The biggest mistake the show does is upon introducing Rani Ba’s two sons, it shifts the narrative to them, spending more time on them than necessary. Probably, the attempt was to show this criminal empire through the eyes of outsiders to give audience the same sense of wonder they were feeling. But Homi Adajania does not quite get that right, lingering on sad men when badass women are right there.

The performances, barring few notable exceptions, are nothing home to write about. The veteran Dimple Kapadia nails her role as Rani Ba as was expected of her. She brings the nuance of a powerful woman in a male-dominated field quite well and also perfects the accent needed. Deepak Dobriyal as her nemesis Monk is a treat to watch, although his character tends to go over the top sometimes. But in a rustic gangster drama, that is not always a bad thing. Of the others, I was most impressed by Dhruv Arora and Angira Dhar, who portray slightly unidimensional characters very well.

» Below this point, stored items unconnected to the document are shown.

(** * Membership application workflow: the state machine of
      [applications/fsm.ts] and the route handlers of
      [applications/routes.ts], embedded over an explicit store.

    The relational store (Prisma over PostgreSQL) is modelled as a record
    holding the [MembershipApplication] table as a finite map keyed by id,
    the [ApplicationEvent] table as a list in insertion order, and the
    ownership column of the [Company] table.  Database calls are
    computations in a state-and-error monad; [prisma_transaction] is the
    interactive transaction, which discards every write of its body when
    the body throws.  The wall clock ([new Date()]), the id generator and
    the infrastructure faults of the store are inputs of each call.  Calls
    are composed one after the other ([reachable], [run]) and, for the
    submit handler, whose check comes before its transaction, also with
    other calls served between its two halves ([attainable], [play]). *)

From stdpp Require Import gmap strings list fin_maps sorting.
From Stdlib Require Import ZArith.

Open Scope Z_scope.

(** ** Enumerations of the schema (migration.sql) and of fsm.ts *)

Inductive Role : Set :=
  | ADMIN | NATIONAL_SECRETARIAT | REGIONAL_SECRETARIAT | COMPANY_REP | MEMBER.

Inductive AppState : Set :=
  | DRAFT | SUBMITTED | REGION_REVIEW | REQUESTED_CHANGES
  | NATIONAL_REVIEW | APPROVED | REJECTED.

Inductive Transition : Set :=
  | submit | request_info | region_approve | national_approve | reject.

#[global] Instance Role_eq_dec : EqDecision Role.
Proof. solve_decision. Defined.
#[global] Instance AppState_eq_dec : EqDecision AppState.
Proof. solve_decision. Defined.
#[global] Instance Transition_eq_dec : EqDecision Transition.
Proof. solve_decision. Defined.

(** [Array.prototype.includes] on arrays of enumeration values. *)
Definition includes {A : Type} `{EqDecision A} (l : list A) (x : A) : bool :=
  bool_decide (x ∈ l).

(** ** fsm.ts *)

Definition allowed (state : AppState) : list Transition :=
  match state with
  | DRAFT => [submit]
  | SUBMITTED => [request_info; region_approve; reject]
  | REGION_REVIEW => [request_info; region_approve; reject]
  | REQUESTED_CHANGES => [submit]
  | NATIONAL_REVIEW => [national_approve; reject]
  | APPROVED => []
  | REJECTED => []
  end.

Definition can (state : AppState) (action : Transition) : bool :=
  includes (allowed state) action.

(** ** Rows of the tables *)

(** Timestamps are milliseconds since the epoch. *)
Definition Time : Set := Z.

(** The form payload is carried and never inspected; its JSON text stands
    for it. *)
Definition Json : Set := string.

Record MembershipApplication : Set := mkApplication {
  id : string;
  companyId : string;
  submittedById : string;
  regionId : string;
  state : AppState;
  reasonRejected : option string;
  form : Json;
  submittedAt : option Time;
  decidedAt : option Time;
  createdAt : Time
}.

(** The [data] argument of [transition]: the handlers build [{}],
    [{ note }] or [{ reasonRejected }] from the request body.  [None] is a
    field that is [undefined] or [null]. *)
Record TransitionData : Set := mkData {
  note : option string;
  data_reasonRejected : option string
}.

Definition emptyData : TransitionData :=
  {| note := None; data_reasonRejected := None |}.

Record ApplicationEvent : Set := mkEvent {
  applicationId : string;
  action : Transition;
  actorId : string;
  event_at : Time;
  meta : TransitionData
}.

(** [req.user] as [authenticateToken] fills it in. *)
Record AuthenticatedUser : Set := mkUser {
  user_id : string;
  email : string;
  username : string;
  role : Role;
  user_regionId : option string
}.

I have one bone to pick with Saas, Bahu Aur Flamingo and that is with its depiction of sexual assault. Graphic depiction of violence against women can serve only two purposes – making the audience feel the pain of the survivor, or titilating the viewers. The latter was extensively used by Hindi films in the 80s and 90s and is the cheapest trick in the book. The former is like walking a tightrope because you need to be sensitive with the scene while being brutal. I feel Flamingo missed that balance somewhere. The scene (I won’t spoil further) is too graphic for my liking and has been shot in a way that it ends up titilating even if it is accidental. It juts out in a show that normally gives its women more respect than that.

In Saas, Bahu Aur Flamingo, Homi Adajania brings an entertaining and slick crime drama that is full of action, dialoguebaazi, and seetimaar moments. But it is also riddled with inconsistencies, impractical plot points, and characters that do not make sense. Does the jazz of the action gloss over the shortcomings? That is for the viewer to decide.